De l'OPERA cosmique au ballet de neutrinos


Vue du détecteur OPERA avec ses deux super modules identiques, chacun contenant une section cible et un spectromètre.

Alors que l'équipe du projet CNGS (neutrinos du CERN vers le Gran Sasso) se prépare à envoyer son faisceau de neutrinos de haute intensité en Italie, à quelque 730 km, la collaboration OPERA commence la mise en service de ses détecteurs électroniques dans le laboratoire national souterrain du Gran Sasso (LNGS)

OPERA entre en scène. La collaboration va mettre en service ses détecteurs électroniques, situés à 732 km de Meyrin, dans le laboratoire national du Gran Sasso de l'INFN, afin de recevoir le faisceau de neutrinos de haute intensité du CERN, le CNGS (Neutrinos du CERN vers le Gran Sasso, voir Bulletin n° 29-30/2006). Forte de 170 physiciens de 35 instituts de recherche et d'universités du monde entier, l'expérience OPERA entend lever le voile sur le mystère des oscillations neutrino.

Le montage du détecteur OPERA a commencé en 2003 dans le Hall C du LNGS. Il comprend deux supermodules identiques, chacun contenant une partie cible et un spectromètre à grande ouverture. Après l'installation de 5900 m2 de détecteurs à lames de scintillateurs, de 3050 m2 de chambres à plaques résistives, de grands plans de trajectographie de précision qui utilisent 8064 longs tubes à dérive, ainsi que de plus de 2000 tonnes de fer pour les aimants et la structure mécanique, les deux supermodules sont maintenant terminés.

La partie principale d'OPERA, un millefeuille plomb-émulsion, permettra l'observation du neutrino du tau par la signature topologique de la désintégration de la particule tau chargée, produite lors de l'interaction du neutrino dans le plomb. L'élément de base du millefeuille d'OPERA est une brique (10 x 13 x 7,5 cm3) formée de plaques de plomb alternant avec des feuilles d'émulsion nucléaire. La machine qui produit les briques est en cours de mise en service; elle devra en assembler 200 000 par an. C'est en août que doit commencer le remplissage de la partie cible du détecteur avec des briques.

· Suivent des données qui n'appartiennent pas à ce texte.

(** * mcp_postgres: the request validation and result-shaping pipeline

    A shallow embedding of [src/utils/response.ts], [src/db/pool.ts],
    [src/tools/query.ts], [src/tools/introspection.ts] and
    [src/tools/objects.ts], with the JavaScript built-ins those files call
    ([String.prototype.trim], [toLowerCase], [startsWith], [parseInt],
    [RegExp.prototype.test], [String.prototype.match] and [replace],
    [JSON.stringify]).

    The legacy entry point [src/index.ts] repeats the statements of the
    [execute_query] and [query_table] handlers word for word; the handlers
    modelled here are the registered tools of [src/tools].

    Strings are sequences of code units.  The model covers the code units
    0..255 (Latin-1), on which white space, lower-casing, [\s], [\w], [\b] and
    [\d] are written out exactly as ECMAScript defines them. *)

From Stdlib Require Import String Ascii List ZArith Lia Bool.
From Stdlib Require Import Numbers.DecimalString.
From Stdlib Require Numbers.DecimalPos.
Import ListNotations.

Local Open Scope list_scope.

(** ** Strings and characters *)

Definition jsstring := list ascii.

Definition str (s : string) : jsstring := list_ascii_of_string s.
Arguments str s%_string.

Definition code (c : ascii) : N := N_of_ascii c.

Definition in_range (lo hi : N) (c : ascii) : bool :=
  (lo <=? code c)%N && (code c <=? hi)%N.

(** ECMAScript WhiteSpace and LineTerminator code points below 256:
    TAB, LF, VT, FF, CR, SP and NBSP.  [trim] and the regular-expression
    class [\s] use the same set. *)
Definition isWhiteSpace (c : ascii) : bool :=
  in_range 9 13 c || (code c =? 32)%N || (code c =? 160)%N.

(** [\d] *)
Definition isDigit (c : ascii) : bool := in_range 48 57 c.

Definition is_letter (c : ascii) : bool := in_range 97 122 c || in_range 65 90 c.

(** [\w]: [A-Za-z0-9_] *)
Definition isWordChar (c : ascii) : bool :=
  in_range 97 122 c || in_range 65 90 c || in_range 48 57 c || (code c =? 95)%N.

Definition shift_code (d : Z) (c : ascii) : ascii :=
  ascii_of_N (Z.to_N (Z.of_N (code c) + d)).

(** [String.prototype.toLowerCase] on one code unit: A-Z and the Latin-1
    capitals U+00C0..U+00DE (without the multiplication sign U+00D7). *)
Definition lower_char (c : ascii) : ascii :=
  if in_range 65 90 c then shift_code 32 c
  else if in_range 192 222 c && negb (code c =? 215)%N then shift_code 32 c
  else c.

Definition toLowerCase (s : jsstring) : jsstring := map lower_char s.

L'acquisition des données dans les détecteurs électroniques a débuté en décembre dernier, par l'enregistrement de muons du rayonnement cosmique. La mise en service finale de tous les détecteurs se poursuit sans entrave. Le premier supermodule est maintenant prêt à enregistrer les interactions des neutrinos du CNGS, et le second suivra dans quelques semaines.

Comme pour toute expérience neutrino à grande distance, la synchronisation avec le faisceau doit être très précise. Grâce à un minutieux étalonnage croisé des systèmes GPS du CERN et du LNGS, la synchronisation entre les deux laboratoires atteindra une précision de l'ordre de 100 nanosecondes. En fait, toutes les six secondes, le CNGS enverra deux paquets de neutrinos de 10,5 microsecondes chacun, décalés de 50 millisecondes. Afin de réduire le bruit de fond, le détecteur ne sélectionnera les événements qu'à l'instant où un paquet le traverse.

Restez branchés! Fin août, le premier neutrino du CERN sera détecté au Gran Sasso, et les premières interactions de neutrinos dans les briques sont attendues fin octobre. Il faudra patienter un peu pour les interactions des neutrinos du tau, mais l'expérience OPERA sera prête.


Un événement produit par un rayon cosmique dans un détecteur électronique d?OPERA.